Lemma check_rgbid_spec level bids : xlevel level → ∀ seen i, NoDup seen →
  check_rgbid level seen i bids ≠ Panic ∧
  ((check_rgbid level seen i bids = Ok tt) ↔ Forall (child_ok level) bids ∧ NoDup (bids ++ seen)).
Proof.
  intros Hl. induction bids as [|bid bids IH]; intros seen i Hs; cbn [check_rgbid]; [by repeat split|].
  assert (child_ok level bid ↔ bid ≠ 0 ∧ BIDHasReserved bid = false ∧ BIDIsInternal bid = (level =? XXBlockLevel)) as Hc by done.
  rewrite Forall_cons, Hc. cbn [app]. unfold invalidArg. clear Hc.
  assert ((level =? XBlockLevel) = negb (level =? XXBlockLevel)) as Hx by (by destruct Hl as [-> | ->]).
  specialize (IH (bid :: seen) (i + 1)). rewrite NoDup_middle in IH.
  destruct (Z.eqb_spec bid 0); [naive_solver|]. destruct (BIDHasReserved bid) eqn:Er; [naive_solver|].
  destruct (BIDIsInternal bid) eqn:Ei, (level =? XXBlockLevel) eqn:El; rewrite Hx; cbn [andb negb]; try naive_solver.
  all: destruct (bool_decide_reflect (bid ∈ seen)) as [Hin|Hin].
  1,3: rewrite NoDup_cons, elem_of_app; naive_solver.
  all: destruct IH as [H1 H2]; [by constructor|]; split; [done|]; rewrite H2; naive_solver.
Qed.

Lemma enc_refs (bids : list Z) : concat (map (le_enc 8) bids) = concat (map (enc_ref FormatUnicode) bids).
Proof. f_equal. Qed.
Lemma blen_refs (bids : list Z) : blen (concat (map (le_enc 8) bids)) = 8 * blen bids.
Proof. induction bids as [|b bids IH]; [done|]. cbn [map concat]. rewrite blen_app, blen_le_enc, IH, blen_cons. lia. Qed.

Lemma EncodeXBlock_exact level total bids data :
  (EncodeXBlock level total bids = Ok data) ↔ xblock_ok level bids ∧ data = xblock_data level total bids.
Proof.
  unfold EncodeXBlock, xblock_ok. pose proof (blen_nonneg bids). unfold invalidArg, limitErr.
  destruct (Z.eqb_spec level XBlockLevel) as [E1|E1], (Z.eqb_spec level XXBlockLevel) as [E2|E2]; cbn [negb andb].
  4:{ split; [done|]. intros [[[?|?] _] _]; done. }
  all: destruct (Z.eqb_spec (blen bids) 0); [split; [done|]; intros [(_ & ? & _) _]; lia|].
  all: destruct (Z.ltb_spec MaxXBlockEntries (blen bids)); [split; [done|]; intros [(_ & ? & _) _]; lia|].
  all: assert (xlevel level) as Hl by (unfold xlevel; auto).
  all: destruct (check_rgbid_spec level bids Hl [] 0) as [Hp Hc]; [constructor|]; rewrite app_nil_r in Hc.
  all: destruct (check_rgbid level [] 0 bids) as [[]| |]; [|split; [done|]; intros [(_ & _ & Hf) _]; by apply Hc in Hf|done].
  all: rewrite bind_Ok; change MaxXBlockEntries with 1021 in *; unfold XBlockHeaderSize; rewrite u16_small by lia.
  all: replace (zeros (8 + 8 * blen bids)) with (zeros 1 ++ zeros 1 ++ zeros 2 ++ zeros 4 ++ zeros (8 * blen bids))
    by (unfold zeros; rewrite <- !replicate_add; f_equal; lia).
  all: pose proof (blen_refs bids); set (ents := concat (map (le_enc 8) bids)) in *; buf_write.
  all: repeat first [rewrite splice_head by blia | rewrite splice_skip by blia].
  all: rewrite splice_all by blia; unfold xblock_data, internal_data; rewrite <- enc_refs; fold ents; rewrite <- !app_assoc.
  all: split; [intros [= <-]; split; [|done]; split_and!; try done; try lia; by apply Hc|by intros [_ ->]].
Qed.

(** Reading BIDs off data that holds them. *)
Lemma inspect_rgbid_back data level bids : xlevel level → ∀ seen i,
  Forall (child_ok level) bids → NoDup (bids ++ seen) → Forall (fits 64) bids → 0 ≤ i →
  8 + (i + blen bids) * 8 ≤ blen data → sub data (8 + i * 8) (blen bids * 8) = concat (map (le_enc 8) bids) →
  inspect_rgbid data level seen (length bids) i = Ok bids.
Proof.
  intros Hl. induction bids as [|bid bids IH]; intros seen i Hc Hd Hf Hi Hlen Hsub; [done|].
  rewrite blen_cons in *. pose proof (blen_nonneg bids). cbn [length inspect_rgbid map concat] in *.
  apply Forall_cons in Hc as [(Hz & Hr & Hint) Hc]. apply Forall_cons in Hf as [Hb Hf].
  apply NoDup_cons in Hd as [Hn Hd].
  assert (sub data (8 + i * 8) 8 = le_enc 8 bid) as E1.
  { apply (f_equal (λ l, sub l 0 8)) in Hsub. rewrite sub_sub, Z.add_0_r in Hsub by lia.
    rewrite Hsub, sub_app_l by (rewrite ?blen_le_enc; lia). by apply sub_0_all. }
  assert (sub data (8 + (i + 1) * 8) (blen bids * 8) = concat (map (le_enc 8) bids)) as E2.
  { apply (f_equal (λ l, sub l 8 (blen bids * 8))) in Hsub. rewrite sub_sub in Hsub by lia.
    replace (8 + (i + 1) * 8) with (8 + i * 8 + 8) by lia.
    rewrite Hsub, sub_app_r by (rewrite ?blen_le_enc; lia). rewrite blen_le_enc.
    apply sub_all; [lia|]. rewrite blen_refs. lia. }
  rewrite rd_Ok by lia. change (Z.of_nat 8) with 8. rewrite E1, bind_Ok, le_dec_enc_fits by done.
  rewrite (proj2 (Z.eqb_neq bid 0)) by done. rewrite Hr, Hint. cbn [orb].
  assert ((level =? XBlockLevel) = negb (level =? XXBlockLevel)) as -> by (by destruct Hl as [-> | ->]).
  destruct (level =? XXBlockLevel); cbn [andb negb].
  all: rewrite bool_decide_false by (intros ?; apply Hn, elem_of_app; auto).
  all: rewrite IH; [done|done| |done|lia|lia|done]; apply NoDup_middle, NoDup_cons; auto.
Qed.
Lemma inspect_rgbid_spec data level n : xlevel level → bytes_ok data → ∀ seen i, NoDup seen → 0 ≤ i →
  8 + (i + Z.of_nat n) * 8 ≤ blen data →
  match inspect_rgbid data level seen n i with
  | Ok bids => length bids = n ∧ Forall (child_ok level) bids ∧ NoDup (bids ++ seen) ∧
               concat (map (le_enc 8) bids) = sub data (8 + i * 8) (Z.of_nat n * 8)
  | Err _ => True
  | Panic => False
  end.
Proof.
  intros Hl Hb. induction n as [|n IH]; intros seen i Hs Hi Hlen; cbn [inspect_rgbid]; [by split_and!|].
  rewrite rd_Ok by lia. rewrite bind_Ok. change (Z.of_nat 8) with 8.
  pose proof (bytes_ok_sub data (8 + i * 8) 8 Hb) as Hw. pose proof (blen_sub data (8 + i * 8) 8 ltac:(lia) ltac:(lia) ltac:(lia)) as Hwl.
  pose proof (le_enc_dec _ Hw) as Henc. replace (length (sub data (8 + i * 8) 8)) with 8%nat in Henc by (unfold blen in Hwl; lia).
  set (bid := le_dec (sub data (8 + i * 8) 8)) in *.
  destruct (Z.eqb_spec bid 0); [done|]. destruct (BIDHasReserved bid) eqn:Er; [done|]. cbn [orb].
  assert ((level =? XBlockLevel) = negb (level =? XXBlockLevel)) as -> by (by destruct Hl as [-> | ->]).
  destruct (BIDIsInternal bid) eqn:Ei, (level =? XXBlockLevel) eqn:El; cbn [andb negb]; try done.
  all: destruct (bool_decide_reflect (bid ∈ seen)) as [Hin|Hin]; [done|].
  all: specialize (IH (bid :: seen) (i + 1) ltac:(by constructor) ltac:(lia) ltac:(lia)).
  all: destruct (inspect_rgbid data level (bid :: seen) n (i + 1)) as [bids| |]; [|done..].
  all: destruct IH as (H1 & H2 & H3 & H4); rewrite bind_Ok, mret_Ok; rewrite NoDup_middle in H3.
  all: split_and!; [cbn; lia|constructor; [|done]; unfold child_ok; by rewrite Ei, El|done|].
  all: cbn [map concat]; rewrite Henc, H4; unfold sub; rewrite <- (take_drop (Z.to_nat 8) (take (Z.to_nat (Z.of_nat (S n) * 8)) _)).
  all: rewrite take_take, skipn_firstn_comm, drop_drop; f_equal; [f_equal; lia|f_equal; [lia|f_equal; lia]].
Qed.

◇ ◇ ◇ ◇ ◇

## What the task requires
Output the lines of the records above exactly as they appear, from the line containing "Lemma EncodeXBlock_exact level" through the line containing "all: destruct (Z.eqb_spec".

## Solved exercise
Lemma EncodeXBlock_exact level total bids data :
  (EncodeXBlock level total bids = Ok data) ↔ xblock_ok level bids ∧ data = xblock_data level total bids.
Proof.
  unfold EncodeXBlock, xblock_ok. pose proof (blen_nonneg bids). unfold invalidArg, limitErr.
  destruct (Z.eqb_spec level XBlockLevel) as [E1|E1], (Z.eqb_spec level XXBlockLevel) as [E2|E2]; cbn [negb andb].
  4:{ split; [done|]. intros [[[?|?] _] _]; done. }
  all: destruct (Z.eqb_spec (blen bids) 0); [split; [done|]; intros [(_ & ? & _) _]; lia|].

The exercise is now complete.